¹ Division of Applied Regulatory Science, Office of Clinical Pharmacology, Office of Translational Sciences, Center for Drug Evaluation and Research, U.S. Food and Drug Administration. Silver Spring, Maryland, USA.
² Division of Pharmacometrics, Office of Clinical Pharmacology, Office of Translational Sciences, Center for Drug Evaluation and Research, U.S. Food and Drug Administration. Silver Spring, Maryland, USA.
³ Division of Psychiatry Products, Office of Drug Evaluation I, Office of New Drugs, Center for Drug Evaluation and Research, U.S. Food and Drug Administration. Silver Spring, Maryland, USA.

Abstract

Opioids and benzodiazepines were frequently co-prescribed to patients with pain and psychiatric or neurological disorders; however, co-prescription of these drugs increased the risk for severe respiratory depression and death. Consequently, the U.S. Food and Drug Administration added boxed label warnings describing this risk for all opioids and benzodiazepines. Sedating psychotropic drugs with differing mechanisms of action (e.g., antipsychotics, antidepressants, non-benzodiazepine sedative-hypnotics, etc.) may be increasingly prescribed in place of benzodiazepines. Despite being marketed for years, many sedating psychotropic drugs have neither human nor animal data that quantify or qualify the potential for causing respiratory depression, either alone or in combination with an opioid. In this study, diazepam was selected as the benzodiazepine to detect any additive or synergistic effects on respiratory depression caused by the opioid, oxycodone.

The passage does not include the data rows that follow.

(** * nextpnr channel router: bind / unbind / rip-up, costs, set-up, settings

    A shallow embedding of [common/channel_router.cc] and
    [common/settings.h], and the properties of the router's design
    description that can be settled on them.

    Conventions.
    - A C++ [int] is a [Z].  Signed overflow is undefined behaviour in C++;
      the embedding computes in [Z] and so describes the runs in which no
      [int] operation overflows.  The conversion of a float to an [int]
      is checked: it is undefined when the [int] cannot hold the value.
    - [float] is IEEE binary32 and [double] is IEEE binary64, both taken
      from the Standard Library's [SpecFloat] with round-to-nearest-even.
    - [std::vector] is a [list]; [.at] raises [out_of_range].
    - [boost::container::flat_map<int, V>] is a [gmap Z V].
    - An exception ends the run: a function that can throw returns a
      [result].  A [while] loop is unrolled by a fuel counter. *)

From Stdlib Require Import ZArith Floats.SpecFloat DecimalString.
From Stdlib Require DecimalZ DecimalPos.
From stdpp Require Import gmap strings list fin_maps sorting.

Open Scope Z_scope.

(** ** Exceptions *)

Inductive exn :=
  | assertion_failure      (* NPNR_ASSERT *)
  | out_of_range           (* std::vector::at, flat_map::at *)
  | length_error           (* std::vector::resize with a size beyond max_size *)
  | undefined_behaviour    (* integer division by zero, float-to-int of a non-number or beyond int *)
  | log_execution_error    (* log_error *)
  | out_of_fuel.           (* the fuel of a [while] loop ran out: not a C++ outcome *)

Inductive result (A : Type) :=
  | Ok (a : A)
  | Raise (e : exn).
Arguments Ok {A} a.
Arguments Raise {A} e.

Global Instance result_ret : MRet result := λ A a, Ok a.
Global Instance result_bind : MBind result := λ A B f m,
  match m with Ok a => f a | Raise e => Raise e end.
Global Instance result_fmap : FMap result := λ A B f m,
  match m with Ok a => Ok (f a) | Raise e => Raise e end.

Definition NPNR_ASSERT (b : bool) : result unit :=
  if b then Ok tt else Raise assertion_failure.

Definition is_Raise {A} (r : result A) : Prop :=
  match r with Ok _ => False | Raise _ => True end.

(** [for (auto a : l) body(a)] over a state that [body] may abort. *)
Fixpoint for_each {A S : Type} (body : A → S → result S) (l : list A) (s : S)
  : result S :=
  match l with
  | [] => Ok s
  | a :: l' => s' ← body a s; for_each body l' s'
  end.

(** [std::vector::at] with an [int] index: a negative index converts to a
    huge [size_t] and is out of range as well. *)
Definition vec_at {A} (v : list A) (i : Z) : result A :=
  if bool_decide (0 ≤ i) then
    match v !! Z.to_nat i with
    | Some a => Ok a
    | None => Raise out_of_range
    end
  else Raise out_of_range.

Pharmacokinetic studies were conducted at three doses with oxycodone (6.75, 60, 150 mg/kg) and with diazepam (2, 20, 200 mg/kg). Dose dependent decrease in arterial partial pressure of oxygen and increase in arterial partial pressure of carbon dioxide were observed with oxycodone. Diazepam caused similar partial pressure changes only at the highest dose. Further decreases in arterial partial pressure of oxygen and increases in arterial partial pressure of carbon dioxide consistent with exacerbated respiratory depression were observed in rats co-administered oxycodone 150 mg/kg and diazepam 20 mg/kg. These findings confirm previous literature reports of exacerbated opioid-induced respiratory depression with benzodiazepine and opioid co-administration and support the utility of this animal model for assessing opioid-induced respiratory depression and its potential exacerbation by co-administered drugs.

Keywords: Animal model; Arterial partial pressure of carbon dioxide; Arterial partial pressure of oxygen; Opioids; Respiratory depression; Sedating psychotropic drugs.